What is a pattern? (1) • The verb is the pivot of the clause. • A pattern is a statement of the clause structure (valency) associated with a meaning of a verb, • together with the typical semantic values of each argument. • arguments of verbs are populated by lexical sets of collocates • Different semantic values of arguments activate different meanings of the verb.
What is a pattern? (2) • [[Human]] fire [[Firearm]] • [[Human]] fire [[Projectile]] • [[Human 1]] fire [[Human 2]] • [[Anything]] fire [[Human]] {with enthusiasm} • [[Human]] fire [NO OBJ] • Etc.
Semantic Types and Ontology • Items in double square brackets are semantic types. • Semantic types are being gathered together into a shallow ontology. • (This is work in progress in the currect CPA project) • Each type in the ontology will (eventually) be populated with a set of lexical items on the basis of what’s in the corpus under each relevant pattern.
Shimmering lexical sets • Lexical sets are not stable – not „all and only”. • Example: • [[Human]] attend [[Event]] • [[Event]] = meeting, wedding, funeral, etc. • But not thunderstorm, suicide.
Meanings and boundaries • Boundaries of all linguistic and lexical categories are fuzzy. • There are many borderline cases. • Instead of fussing about boundaries, we should focus instead on identifying prototypes • Then we can decide what goes with what • Many decision will be obvious. • Some decisions – especially about boundary cases – will be arbitrary.
The importance of phraseology • “Many, if not most, meanings depend on the presence of more than one word for their realization.” – John Sinclair
The Idiom Principle (Sinclair) • In word use, there is tension between the „terminological tendency” and the „phraseological tendency”: • The terminological tendency: the tendency for words to have meaning in isolation • The phraseological tendency: the tendency for the meaning of a word to be activated by the context in which it is used.
Computing meaning (1) • Each user of a language has a “corpus” of uses stored inside his or her head • These are traces of utterances that the person has seen, heard, or uttered • Each person’s mental corpus of English (etc .) is different • What all these “mental corpora” have in common is patterns • By analysing a huge corpus of texts computationally, we can create a pattern dictionary for use by computers as well as by people. • In a pattern dictionary, each pattern is associated with a meaning (or a translation, or other implicature)

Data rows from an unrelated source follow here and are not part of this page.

(** * APITable MCP server: a shallow embedding of [src/index.ts] and
      [src/apitableService.ts], and the properties of its specification.

    Layout: string and date helpers; the JavaScript values and the
    [ApitableService] methods; the tool actions of [index.ts] in a monad of
    exceptions and logged calls; a concrete environment and remote; then
    the properties, and their instances at concrete inputs.

    Conventions of the embedding.
    - A JavaScript string is the list of the bytes of its UTF-8 encoding
      (Rocq's [string]); this is exact for well-formed strings, which is
      what JSON decoding produces.
    - A JavaScript number is kept abstract (class [JsEnv]): the program
      never computes with numbers, it only prints and converts them.
    - A JavaScript object is the association list of its own enumerable
      properties in enumeration order: array indices first, in ascending
      order, then the other names in the order of their creation.  Its
      prototype is [Object.prototype], whose members a read [o[k]] finds
      when [o] has no own property [k].
      A function of [Object.prototype], which such a read may find, is
      not data: it is kept apart from the values ([property]).
    - Data that crosses the remote boundary has its declared TypeScript
      type ([ResponseVO], [FieldSchemaVO]), and the arguments of an action
      the type its input schema declares; ill-typed data is not modelled.
    - A thrown exception is an explicit result ([inl e]); [console.error]
      diagnostics are not modelled. *)

From Stdlib Require Import String Ascii List ZArith Lia Bool.
Import ListNotations.
Local Open Scope list_scope.
Local Open Scope string_scope.
#[local] Set Warnings "-register-all".

(** ** Strings *)

Module Str.

Definition dquote : ascii := "034"%char.
Definition backslash : ascii := "092"%char.

Definition of_char (c : ascii) : string := String c EmptyString.

Definition hex_digit (upper : bool) (n : nat) : ascii :=
  if Nat.ltb n 10 then ascii_of_nat (48 + n)
  else ascii_of_nat ((if upper then 55 else 87) + n).

Definition hex2 (upper : bool) (n : nat) : string :=
  String (hex_digit upper (Nat.div n 16))
    (String (hex_digit upper (Nat.modulo n 16)) EmptyString).

(** [s.split(sep)] for a one-character separator: never the empty array. *)
Fixpoint split (sep : ascii) (s : string) : list string :=
  match s with
  | EmptyString => [EmptyString]
  | String c rest =>
      if Ascii.eqb c sep then EmptyString :: split sep rest
      else match split sep rest with
           | seg :: segs => String c seg :: segs
           | [] => [of_char c]
           end
  end.

(** [arr.join(sep)] on an array of strings. *)
Definition join (sep : string) (l : list string) : string := String.concat sep l.

(** [arr.pop()]: the last element, [undefined] on the empty array. *)
Fixpoint pop {A : Type} (l : list A) : option A :=
  match l with
  | [] => None
  | [x] => Some x
  | _ :: rest => pop rest
  end.

(** [s.startsWith(p)]. *)
Fixpoint starts_with (p s : string) : bool :=
  match p, s with
  | EmptyString, _ => true
  | String a p', String b s' => Ascii.eqb a b && starts_with p' s'
  | String _ _, EmptyString => false
  end.

(** The character of the last decimal digit of [n]. *)
Definition digit_char (n : N) : ascii := ascii_of_N (48 + N.modulo n 10).

(** Decimal digits of a natural number, least significant digit last. *)
Fixpoint digits_fuel (fuel : nat) (n : N) (acc : string) : string :=
  match fuel with
  | O => acc
  | S fuel' =>
      let acc' := String (digit_char n) acc in
      if N.ltb n 10 then acc' else digits_fuel fuel' (N.div n 10) acc'
  end.

Definition of_N (n : N) : string := digits_fuel (S (N.to_nat (N.log2 n))) n EmptyString.

(** The decimal text of an integer, as JavaScript prints an integral
    number below 10^21. *)
Definition of_Z (z : Z) : string :=
  match z with
  | Z0 => "0"
  | Zpos p => of_N (Npos p)
  | Zneg p => "-" ++ of_N (Npos p)
  end.

(** The value of a string of decimal digits read after [acc]. *)
Fixpoint digits_value (s : string) (acc : N) : option N :=
  match s with
  | EmptyString => Some acc
  | String c rest =>
      let n := N_of_ascii c in
      if N.leb 48 n && N.leb n 57 then digits_value rest (10 * acc + (n - 48))
      else None
  end.
Lemma refillLoop_refillSlots (hand : list (option Tile)) (bag : list Tile) :
  refillLoop hand bag = refillSlots hand bag.
Proof.
  unfold refillLoop. pose proof (refillLoop_from [] hand bag) as H.
  simpl in H. rewrite H. by destruct (refillSlots hand bag).
Qed.

Lemma refillSlots_length hand bag :
  length (refillSlots hand bag).1 = length hand.
Proof.
  revert bag. induction hand as [|[t|] hand IH]; intros bag; simpl.
  - done.
  - by rewrite IH.
  - destruct (last bag); simpl; [by rewrite IH | done].
Qed.

Lemma refillSlots_keeps hand bag i t :
  hand !! i = Some (Some t) → (refillSlots hand bag).1 !! i = Some (Some t).
Proof.
  revert bag i. induction hand as [|[u|] hand IH]; intros bag i; simpl.
  - done.
  - destruct i; simpl; [done | apply IH].
  - destruct (last bag); destruct i; simpl; try done. apply IH.
Qed.

Lemma refillSlots_empty_left hand bag i :
  (refillSlots hand bag).1 !! i = Some None → (refillSlots hand bag).2 = [].
Proof.
  revert bag i. induction hand as [|[u|] hand IH]; intros bag i; simpl.
  - done.
  - destruct i; simpl; [done | apply IH].
  - destruct (last bag) eqn:Hl; simpl.
    + destruct i; simpl; [done | apply IH].
    + intros _. by apply last_None.
Qed.

Lemma refillSlots_conserves hand bag :
  handTiles (refillSlots hand bag).1 ++ (refillSlots hand bag).2
  ≡ₚ handTiles hand ++ bag.
Proof.
  revert bag. induction hand as [|[u|] hand IH]; intros bag; simpl.
  - done.
  - unfold handTiles in *. simpl. by rewrite IH.
  - destruct (last bag) as [t|] eqn:Hl; simpl; [|done].
    apply last_Some in Hl as [bag' ->]. rewrite removelast_last.
    unfold handTiles in *. simpl. rewrite IH.
    rewrite app_assoc. by rewrite <- Permutation_cons_append.
Qed.

Lemma refillSlots_prefix hand bag :
  (refillSlots hand bag).2 `prefix_of` bag.
Proof.
  revert bag. induction hand as [|[u|] hand IH]; intros bag; simpl.
  - done.
  - apply IH.
  - destruct (last bag) as [t|] eqn:Hl; simpl; [|done].
    apply last_Some in Hl as [bag' ->]. rewrite removelast_last.
    etrans; [apply IH|]. by apply prefix_app_r.
Qed.

Lemma refillSlots_filled hand bag i t :
  (refillSlots hand bag).1 !! i = Some (Some t) →
  hand !! i = Some (Some t) ∨ (hand !! i = Some None ∧ t ∈ bag).
Proof.
  revert bag i. induction hand as [|[u|] hand IH]; intros bag i; simpl.
  - done.
  - destruct i; simpl; [auto | apply IH].
  - destruct (last bag) as [t'|] eqn:Hl; simpl.
    + apply last_Some in Hl as [bag' ->]. rewrite removelast_last.
      destruct i; simpl.
      * intros [= ->]. right. split; [done|]. set_solver.
      * intros H. apply IH in H as [H|[H1 H2]]; [auto|]. right. split; [done|].
        set_solver.
    + auto.
Qed.

(** ** Iterating over a [std::map] *)

#[global] Instance entry_le_total : Total entry_le.
Proof.
  intros [[x1 y1] t1] [[x2 y2] t2]. unfold entry_le, coord_leb. simpl.
  destruct (Z.ltb_spec x1 x2), (Z.ltb_spec x2 x1),
    (Z.eqb_spec x1 x2), (Z.eqb_spec x2 x1),
    (Z.leb_spec y1 y2), (Z.leb_spec y2 y1); simpl; auto; lia.
Qed.

Lemma map_iter_Permutation (m : gmap Coord Tile) : map_iter m ≡ₚ map_to_list m.
Proof. apply merge_sort_Permutation. Qed.

Lemma map_iter_sorted (m : gmap Coord Tile) : Sorted entry_le (map_iter m).
Proof. apply (Sorted_merge_sort entry_le). Qed.

Lemma map_iter_length (m : gmap Coord Tile) : length (map_iter m) = size m.
Proof. by rewrite map_iter_Permutation, length_map_to_list. Qed.

Lemma map_iter_empty : map_iter ∅ = [].
Proof. unfold map_iter. by rewrite map_to_list_empty. Qed.

Lemma map_iter_NoDup (m : gmap Coord Tile) : NoDup (map_iter m).*1.
Proof. rewrite map_iter_Permutation. apply NoDup_fst_map_to_list. Qed.

Lemma map_iter_elem_of (m : gmap Coord Tile) (c : Coord) (t : Tile) :
  (c, t) ∈ map_iter m ↔ m !! c = Some t.
Proof. rewrite map_iter_Permutation. apply elem_of_map_to_list. Qed.

(** ** The commit loop *)

Lemma commitLoop_tiles (b : Board) (l : list (Coord * Tile)) :
  tiles (commitLoop b l) = list_to_map (reverse l) ∪ tiles b.
Proof.
  revert b. induction l as [|[[x y] t] l IH]; intros b; simpl.
  - by rewrite (left_id_L ∅ (∪)).
  - unfold commitLoop in *. simpl. rewrite IH. simpl.
    rewrite reverse_cons, list_to_map_app. simpl.
    rewrite insert_empty, <- (assoc_L (∪)).
    by rewrite <- insert_union_singleton_l.
Qed.

Lemma commitLoop_map_iter (b : Board) (m : gmap Coord Tile) :
  tiles (commitLoop b (map_iter m)) = m ∪ tiles b.
Proof.
  rewrite commitLoop_tiles. f_equal.
  rewrite <- (list_to_map_to_list m) at 2.
  apply list_to_map_proper.
  - rewrite fmap_reverse, reverse_Permutation. apply map_iter_NoDup.
  - by rewrite reverse_Permutation, map_iter_Permutation.
Qed.

(** ** The reset loop *)

Lemma placeInFirstEmpty_from (pre hand : list (option Tile)) (t : Tile) :
  placeInFirstEmpty (seq (length pre) (length hand)) (pre ++ hand) t
  = match list_find (λ s : option Tile, s = None) hand with
    | Some (i, _) => (pre ++ <[i := Some t]> hand, true)
    | None => (pre ++ hand, false)
    end.
Proof.
  revert pre. induction hand as [|s hand IH]; intros pre; simpl.
  - done.
  - rewrite list_lookup_middle by done. destruct s as [u|].
    + rewrite decide_False by done.
      replace (pre ++ Some u :: hand) with ((pre ++ [Some u]) ++ hand)
        by (by rewrite <- app_assoc).
      replace (S (length pre)) with (length (pre ++ [Some u]))
        by (rewrite length_app; simpl; lia).
      rewrite IH. destruct (list_find _ hand) as [[i x]|]; simpl;
        by rewrite <- app_assoc.
    + rewrite decide_True by done. simpl.
      rewrite insert_app_r_alt by lia. by rewrite Nat.sub_diag.
Qed.

Lemma returnStaged_spec (st : list (option Tile) * list Tile) (p : Coord * Tile) :
  length st.1 = 6%nat → returnStaged st p = returnToHandOrSupply st p.2.
Proof.
  intros Hlen. unfold returnStaged, returnToHandOrSupply.
  rewrite (ensureSixSlots_id _ Hlen).
  pose proof (placeInFirstEmpty_from [] st.1 p.2) as H. simpl in H. rewrite H.
  by destruct (list_find _ st.1) as [[i x]|].
Qed.

Lemma returnToHandOrSupply_length st t :
  length (returnToHandOrSupply st t).1 = length st.1.
Proof.
  unfold returnToHandOrSupply. destruct (list_find _ st.1) as [[i x]|]; simpl;
    [by rewrite length_insert | done].
Qed.

Lemma resetLoop_spec (st : list (option Tile) * list Tile) (l : list (Coord * Tile)) :
  length st.1 = 6%nat →
  foldl returnStaged st l = foldl returnToHandOrSupply st l.*2.
Proof.
  revert st. induction l as [|p l IH]; intros st Hlen; simpl; [done|].
  rewrite returnStaged_spec by done. apply IH.
  by rewrite returnToHandOrSupply_length.
Qed.

Lemma resetLoop_spec_length st (ts : list Tile) :
  length (foldl returnToHandOrSupply st ts).1 = length st.1.
Proof.
  revert st. induction ts as [|t ts IH]; intros st; simpl; [done|].
  by rewrite IH, returnToHandOrSupply_length.
Qed.

Lemma handTiles_replicate_None (n : nat) : handTiles (replicate n None) = [].
Proof. induction n as [|n IH]; [done | exact IH]. Qed.

Lemma handTiles_fill (hand : list (option Tile)) (i : nat) (t : Tile) :
  hand !! i = Some None → handTiles (<[i := Some t]> hand) ≡ₚ t :: handTiles hand.
Proof.
  revert i. unfold handTiles. induction hand as [|s hand IH]; intros i; [done|].
  destruct i; simpl.
  - by intros [= ->].
  - intros H. destruct s as [u|]; simpl; rewrite (IH _ H); [apply perm_swap | done].
Qed.

Lemma handTiles_take (hand : list (option Tile)) (i : nat) (t : Tile) :
  hand !! i = Some (Some t) → handTiles hand ≡ₚ t :: handTiles (<[i := None]> hand).
Proof.
  revert i. unfold handTiles. induction hand as [|s hand IH]; intros i; [done|].
  destruct i; simpl.
  - by intros [= ->].
  - intros H. destruct s as [u|]; simpl; rewrite (IH _ H); [apply perm_swap | done].
Qed.

Lemma returnToHandOrSupply_conserves st t :
  handTiles (returnToHandOrSupply st t).1 ++ (returnToHandOrSupply st t).2
  ≡ₚ t :: handTiles st.1 ++ st.2.
Proof.
  unfold returnToHandOrSupply.
  destruct (list_find _ st.1) as [[i x]|] eqn:Hf; simpl.
  - apply list_find_Some in Hf as (Hi & -> & _). by rewrite handTiles_fill.
  - rewrite app_assoc. by rewrite <- Permutation_cons_append.
Qed.

Lemma resetLoop_spec_conserves st (ts : list Tile) :
  handTiles (foldl returnToHandOrSupply st ts).1 ++ (foldl returnToHandOrSupply st ts).2
  ≡ₚ ts ++ handTiles st.1 ++ st.2.
Proof.
  revert st. induction ts as [|t ts IH]; intros st; simpl; [done|].
  rewrite IH, returnToHandOrSupply_conserves. symmetry. apply Permutation_middle.
Qed.

(** ** The four operations, unfolded *)

Lemma refillHand_eq (g : Game) :
  length (playerHand g) = 6%nat →
  refillHand g
  = {| board := board g;
       tileBag := (refillSlots (playerHand g) (tileBag g)).2;
       playerHand := (refillSlots (playerHand g) (tileBag g)).1;
       selectedHandIndex := selectedHandIndex g;
       stagedTiles := stagedTiles g |}.
Proof.
  intros Hlen. unfold refillHand.
  by rewrite ensureSixSlots_id, refillLoop_refillSlots.
Qed.

Lemma commitLoop_eq (b : Board) (m : gmap Coord Tile) :
  commitLoop b (map_iter m) = {| tiles := m ∪ tiles b |}.
Proof.
  pose proof (commitLoop_map_iter b m) as H.
  destruct (commitLoop b (map_iter m)) as [ts]. simpl in H. by subst.
Qed.

Lemma commitTurn_eq (g : Game) :
  length (playerHand g) = 6%nat →
  commitTurn g
  = {| board := {| tiles := stagedTiles g ∪ tiles (board g) |};
       tileBag := (refillSlots (playerHand g) (tileBag g)).2;
       playerHand := (refillSlots (playerHand g) (tileBag g)).1;
       selectedHandIndex := -1;
       stagedTiles := ∅ |}.
Proof.
  intros Hlen. unfold commitTurn. rewrite refillHand_eq by done. simpl.
  by rewrite commitLoop_eq.
Qed.
(* ===== verification/BatchLegacy.v ===== *)
(** * [GraphQLBatchClient] of [src/lib/graphql/batch.ts]

  [addToBatch] queues a request with the promise's resolvers and arms a
  10 ms timer when none is pending; [processBatch] takes the whole queue
  and runs every request through [CachedGraphQLClient.request] at once.
  The requests interleave at their [await]: every request first reads
  the cache (at [t0]) and, on a miss, calls the backend, in queue order;
  the answers then come back (at [t1]) and each is stored and resolves
  its own caller.  There is no size cap and no deduplication.  The
  backend is an oracle; a backend call is recorded as a [Call]. *)

From S2P Require Import Prelude Json QueryDocs MemoryCache.
Open Scope Z_scope.
Open Scope commerce_scope.

Module GraphQLBatch.
Import Queries GraphQLCache.

Record BatchRequest := { query : string; variables : option jvalue; key : string }.

(** A queued request with the ticket of the promise awaiting it. *)
Record Queued := { ticket : nat; breq : BatchRequest }.

Record State := { batchQueue : list Queued; batchTimeout : bool; nextTicket : nat }.

Definition initialState : State := {| batchQueue := []; batchTimeout := false; nextTicket := 0 |}.

Definition BATCH_DELAY : Z := 10.

(** [addToBatch(query, variables, key)] (lines 26-43): the ticket of
    the new promise. *)
Definition addToBatch (r : BatchRequest) (s : State) : nat * State :=
  (nextTicket s,
   {| batchQueue := (batchQueue s ++ [{| ticket := nextTicket s; breq := r |}])%list;
      batchTimeout := true; nextTicket := S (nextTicket s) |}).

(** How a request left its first [await]: served from the cache, or
    waiting for the backend. *)
Inductive Started := Served (d : jvalue) | Waiting.

Section Process.
Context {E : Type}.
Variable backend : string -> option jvalue -> result E jvalue.

(** The synchronous part of [CachedGraphQLClient.request] for each
    queued request, in queue order: the cache read, then the backend
    call of a miss. *)
Fixpoint start_all (t0 : Z) (qs : list Queued) (c : Cache) : list (Queued * Started) * Cache * list Call :=
  match qs with
  | [] => ([], c, [])
  | q :: qs' =>
      let '(cached, c1) := get t0 (query (breq q)) (variables (breq q)) c in
      let st := match cached with Some d => if truthy d then Served d else Waiting | None => Waiting end in
      let calls := match st with Waiting => [(query (breq q), variables (breq q))] | Served _ => [] end in
      let '(rest, c2, calls') := start_all t0 qs' c1 in
      ((q, st) :: rest, c2, (calls ++ calls')%list)
  end.

(** The answers: each waiting request stores the backend's data and
    settles its own promise. *)
Fixpoint finish_all (t1 : Z) (ss : list (Queued * Started)) (c : Cache) : list (nat * result E jvalue) * Cache :=
  match ss with
  | [] => ([], c)
  | (q, Served d) :: ss' => let '(out, c') := finish_all t1 ss' c in ((ticket q, Ok d) :: out, c')
  | (q, Waiting) :: ss' =>
      match backend (query (breq q)) (variables (breq q)) with
      | Ok d =>
          let c1 := set t1 (query (breq q)) (variables (breq q)) d (Some (getTTLForQuery (query (breq q)))) c in
          let '(out, c') := finish_all t1 ss' c1 in ((ticket q, Ok d) :: out, c')
      | Err e => let '(out, c') := finish_all t1 ss' c in ((ticket q, Err e) :: out, c')
      end
  end.

(** [processBatch()] (lines 46-66): the outcome of each ticket, the
    cache, the backend calls and the emptied state. *)
Definition processBatch (t0 t1 : Z) (s : State) (c : Cache)
  : list (nat * result E jvalue) * Cache * list Call * State :=
  match batchQueue s with
  | [] => ([], c, [], s)
  | qs =>
      let '(started, c1, calls) := start_all t0 qs c in
      let '(outcomes, c2) := finish_all t1 started c1 in
      (outcomes, c2, calls, {| batchQueue := []; batchTimeout := false; nextTicket := nextTicket s |})
  end.

(** [batchResult[key] = value] or [{ error: reason }]. *)
Inductive Settled := Fulfilled (v : jvalue) | Rejected (e : E).

Fixpoint outcome_of (t : nat) (os : list (nat * result E jvalue)) : option (result E jvalue) :=
  match os with [] => None | (t', r) :: os' => if Nat.eqb t t' then Some r else outcome_of t os' end.

Fixpoint keyed (keys : list (string * nat)) (os : list (nat * result E jvalue)) (acc : list (string * Settled))
  : list (string * Settled) :=
  match keys with
  | [] => acc
  | (k, t) :: ks =>
      let acc' := match outcome_of t os with
                  | Some (Ok v) => obj_set acc k (Fulfilled v)
                  | Some (Err e) => obj_set acc k (Rejected e)
                  | None => acc
                  end in
      keyed ks os acc'
  end.

(** [batchProducts(requests)] (lines 69-87): every request is queued
    with [GET_PRODUCTS_QUERY], the timer fires and the batch runs; the
    result object maps each key to its outcome, a later key of the same
    name overwriting an earlier one. *)
Definition batchProducts (t0 t1 : Z) (requests : list (option jvalue * string)) (s : State) (c : Cache)
  : list (string * Settled) * Cache * list Call * State :=
  let '(tickets, s1) :=
    fold_left (fun '(ts, st) r => let '(t, st') := addToBatch {| query := GET_PRODUCTS_QUERY; variables := r.1;
                                                                   key := r.2 |} st in
                                  ((ts ++ [(r.2, t)])%list, st'))
              requests ([], s) in
  let '(outcomes, c', calls, s2) := processBatch t0 t1 s1 c in
  (keyed tickets outcomes [], c', calls, s2).
End Process.

(** The query of [getProductWithRelatedData] (lines 122-186). *)
Definition comprehensiveQuery : string :=
  ("
      query GetProductWithRelatedData($slug: ID!) {
        product(id: $slug, idType: SLUG) {
          id
          databaseId
          name
          slug
          description
          shortDescription
          type
          featured
          averageRating
          reviewCount
          image {
            id
            sourceUrl
            altText
            mediaDetails {
              width
              height
            }
          }
          ... on Product {
            productCategories {
              nodes {
                id
                name
                slug
              }
            }
          }
          ... on ProductWithPricing {
            price
            regularPrice
            salePrice
          }
          ... on InventoriedProduct {
            stockStatus
            stockQuantity
          }
        }
        products(first: 4, where: { category: " ++ String dquote "uncategorized" ++ String dquote " }) {
          nodes {
            id
            databaseId
            name
            slug
            price
            image {
              id
              sourceUrl
              altText
            }
          }
        }
        productCategories(first: 10) {
          nodes {
            id
            name
            slug
            count
          }
        }
      }
    ")%string.

Record RelatedData := { rd_product : option jvalue; rd_related : jvalue; rd_categories : jvalue }.

Section Related.
Context {E : Type}.
Variable backend : string -> option jvalue -> result E jvalue.

(** [getProductWithRelatedData(slug)] (lines 114-198): one cached
    request; a [null] answer makes the property reads throw. *)
Definition getProductWithRelatedData (t0 t1 : Z) (slug : string) (c : Cache)
  : result (E + Js.TypeError) RelatedData * Cache * list Call :=
  let '(res, c', calls) := request backend t0 t1 comprehensiveQuery (Some (JObj [("slug", JStr slug)])) c in
  (match res with
   | Err e => Err (inl e)
   | Ok r =>
       match (p ← Js.get (Some r) "product";
              rel ← Js.chain (Some r) "products" ≫= fun x => Js.chain x "nodes";
              cats ← Js.chain (Some r) "productCategories" ≫= fun x => Js.chain x "nodes";
              Ok {| rd_product := p; rd_related := Js.or_else rel (JArr []);
                    rd_categories := Js.or_else cats (JArr []) |}) with
       | Ok d => Ok d
       | Err te => Err (inr te)
       end
   end, c', calls).
End Related.

End GraphQLBatch.

(** ** Theorems *)

Module BatchTheorems.
Import Queries GraphQLCache GraphQLBatch.

Definition key_of (q : Queued) : string := generateKey (query (breq q)) (variables (breq q)).

Section Calls.
Context {E : Type}.
Variable backend : string -> option jvalue -> result E jvalue.

Lemma start_all_uncached t0 qs c :
  Forall (fun q => c !! key_of q = None) qs ->
  (start_all t0 qs c).2 = map (fun q => (query (breq q), variables (breq q))) qs.
Proof.
  revert c. induction qs as [|q qs IH]; intros c Hc; [done|]. apply Forall_cons in Hc as [Hq Hc].
  cbn [start_all]. unfold get. unfold key_of in Hq. rewrite Hq.
  destruct (start_all t0 qs _) as [[rest c2] calls'] eqn:Hs.
  simpl. f_equal. change calls' with (rest, c2, calls').2. rewrite <- Hs. apply IH.
  eapply Forall_impl; [exact Hc|]. intros q' Hq'. simpl.
  destruct (decide (generateKey (query (breq q)) (variables (breq q)) = key_of q')) as [<-|Hne].
  - by rewrite lookup_delete_eq.
  - by rewrite lookup_delete_ne.
Qed.

(** A batch does not coalesce equal requests: when no queued
    request's key is in the cache at dispatch, [processBatch] calls the
    backend once for every queued request, in queue order, two requests
    for the same query and variables included, since all of them read
    the cache before any answer is stored. *)
Theorem processBatch_no_dedup t0 t1 s c :
  Forall (fun q => c !! key_of q = None) (batchQueue s) ->
  (processBatch backend t0 t1 s c).1.2 = map (fun q => (query (breq q), variables (breq q))) (batchQueue s).
Proof.
  intros Hc. unfold processBatch. destruct (batchQueue s) as [|q qs] eqn:Hq; [done|].
  destruct (start_all t0 (q :: qs) c) as [[started c1] calls] eqn:Hs.
  destruct (finish_all backend t1 started c1). simpl.
  change calls with (started, c1, calls).2. rewrite <- Hs. by apply start_all_uncached.
Qed.
End Calls.

(** ** Witnesses *)

Definition wbackend (q : string) (_ : option jvalue) : result string jvalue := Ok (JObj [("products", JObj [])]).
Definition wtwice : State :=
  (addToBatch {| query := GET_PRODUCTS_QUERY; variables := None; key := "b" |}
     (addToBatch {| query := GET_PRODUCTS_QUERY; variables := None; key := "a" |} initialState).2).2.

Lemma processBatch_no_dedup_witness :
  (processBatch wbackend 0 5 wtwice ∅).1.2 = [(GET_PRODUCTS_QUERY, None); (GET_PRODUCTS_QUERY, None)].
Proof. apply (processBatch_no_dedup wbackend 0 5 wtwice ∅). repeat constructor. Defined.

End BatchTheorems.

Computing meaning (2) • When processing unseen text, the computer compares the actual use of each verb in the text with the inventory of patterns in the pattern dictionary, unsing information about a) valency, and b) semantic types of collocates. • Exact matches are not to be expected. • Best match wins: the pattern dictionary provides the most probable meaning (or trnaslation) of the word in context.